→ **DATA RECORDS**:
....
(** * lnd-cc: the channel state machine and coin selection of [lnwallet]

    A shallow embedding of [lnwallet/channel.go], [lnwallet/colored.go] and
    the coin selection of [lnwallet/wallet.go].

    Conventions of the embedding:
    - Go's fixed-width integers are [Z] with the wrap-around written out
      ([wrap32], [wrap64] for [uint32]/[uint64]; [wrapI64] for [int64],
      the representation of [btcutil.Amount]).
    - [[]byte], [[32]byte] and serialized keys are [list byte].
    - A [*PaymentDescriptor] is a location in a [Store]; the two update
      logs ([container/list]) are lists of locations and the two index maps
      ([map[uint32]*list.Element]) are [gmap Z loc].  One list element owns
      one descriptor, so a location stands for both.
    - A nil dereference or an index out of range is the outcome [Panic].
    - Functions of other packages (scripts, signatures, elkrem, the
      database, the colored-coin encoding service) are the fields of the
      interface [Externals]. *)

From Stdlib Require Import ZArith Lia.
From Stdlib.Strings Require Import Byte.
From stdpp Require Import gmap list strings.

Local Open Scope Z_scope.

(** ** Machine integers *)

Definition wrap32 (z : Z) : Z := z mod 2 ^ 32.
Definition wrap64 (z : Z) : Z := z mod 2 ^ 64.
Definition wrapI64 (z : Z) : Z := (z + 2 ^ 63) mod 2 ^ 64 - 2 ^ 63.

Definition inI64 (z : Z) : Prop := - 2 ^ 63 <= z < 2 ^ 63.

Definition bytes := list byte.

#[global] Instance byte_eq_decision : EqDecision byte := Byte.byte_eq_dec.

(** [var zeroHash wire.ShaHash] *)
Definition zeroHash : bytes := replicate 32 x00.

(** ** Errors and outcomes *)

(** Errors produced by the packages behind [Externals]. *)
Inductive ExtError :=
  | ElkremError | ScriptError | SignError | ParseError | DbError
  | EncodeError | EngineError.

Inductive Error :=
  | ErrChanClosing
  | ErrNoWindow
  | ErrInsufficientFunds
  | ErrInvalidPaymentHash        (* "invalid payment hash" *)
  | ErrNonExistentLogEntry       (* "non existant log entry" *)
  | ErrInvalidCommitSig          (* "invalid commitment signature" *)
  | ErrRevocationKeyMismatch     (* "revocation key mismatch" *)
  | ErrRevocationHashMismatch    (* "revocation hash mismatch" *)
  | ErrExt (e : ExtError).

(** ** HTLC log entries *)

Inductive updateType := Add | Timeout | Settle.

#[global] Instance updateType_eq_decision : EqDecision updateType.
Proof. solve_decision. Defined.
....
→ **TASK OBJECTIVE**: Write the material above out again, exactly as it reads.

→ **OUTPUT BELOW**:
(** * lnd-cc: the channel state machine and coin selection of [lnwallet]

    A shallow embedding of [lnwallet/channel.go], [lnwallet/colored.go] and
    the coin selection of [lnwallet/wallet.go].

    Conventions of the embedding:
    - Go's fixed-width integers are [Z] with the wrap-around written out
      ([wrap32], [wrap64] for [uint32]/[uint64]; [wrapI64] for [int64],
      the representation of [btcutil.Amount]).
    - [[]byte], [[32]byte] and serialized keys are [list byte].
    - A [*PaymentDescriptor] is a location in a [Store]; the two update
      logs ([container/list]) are lists of locations and the two index maps
      ([map[uint32]*list.Element]) are [gmap Z loc].  One list element owns
      one descriptor, so a location stands for both.
    - A nil dereference or an index out of range is the outcome [Panic].
    - Functions of other packages (scripts, signatures, elkrem, the
      database, the colored-coin encoding service) are the fields of the
      interface [Externals]. *)

From Stdlib Require Import ZArith Lia.
From Stdlib.Strings Require Import Byte.
From stdpp Require Import gmap list strings.

Local Open Scope Z_scope.

(** ** Machine integers *)

Definition wrap32 (z : Z) : Z := z mod 2 ^ 32.
Definition wrap64 (z : Z) : Z := z mod 2 ^ 64.
Definition wrapI64 (z : Z) : Z := (z + 2 ^ 63) mod 2 ^ 64 - 2 ^ 63.

Definition inI64 (z : Z) : Prop := - 2 ^ 63 <= z < 2 ^ 63.

Definition bytes := list byte.

#[global] Instance byte_eq_decision : EqDecision byte := Byte.byte_eq_dec.

(** [var zeroHash wire.ShaHash] *)
Definition zeroHash : bytes := replicate 32 x00.

(** ** Errors and outcomes *)

(** Errors produced by the packages behind [Externals]. *)
Inductive ExtError :=
  | ElkremError | ScriptError | SignError | ParseError | DbError
  | EncodeError | EngineError.

Inductive Error :=
  | ErrChanClosing
  | ErrNoWindow
  | ErrInsufficientFunds
  | ErrInvalidPaymentHash        (* "invalid payment hash" *)
  | ErrNonExistentLogEntry       (* "non existant log entry" *)
  | ErrInvalidCommitSig          (* "invalid commitment signature" *)
  | ErrRevocationKeyMismatch     (* "revocation key mismatch" *)
  | ErrRevocationHashMismatch    (* "revocation hash mismatch" *)
  | ErrExt (e : ExtError).

(** ** HTLC log entries *)

Inductive updateType := Add | Timeout | Settle.

#[global] Instance updateType_eq_decision : EqDecision updateType.
Proof. solve_decision. Defined.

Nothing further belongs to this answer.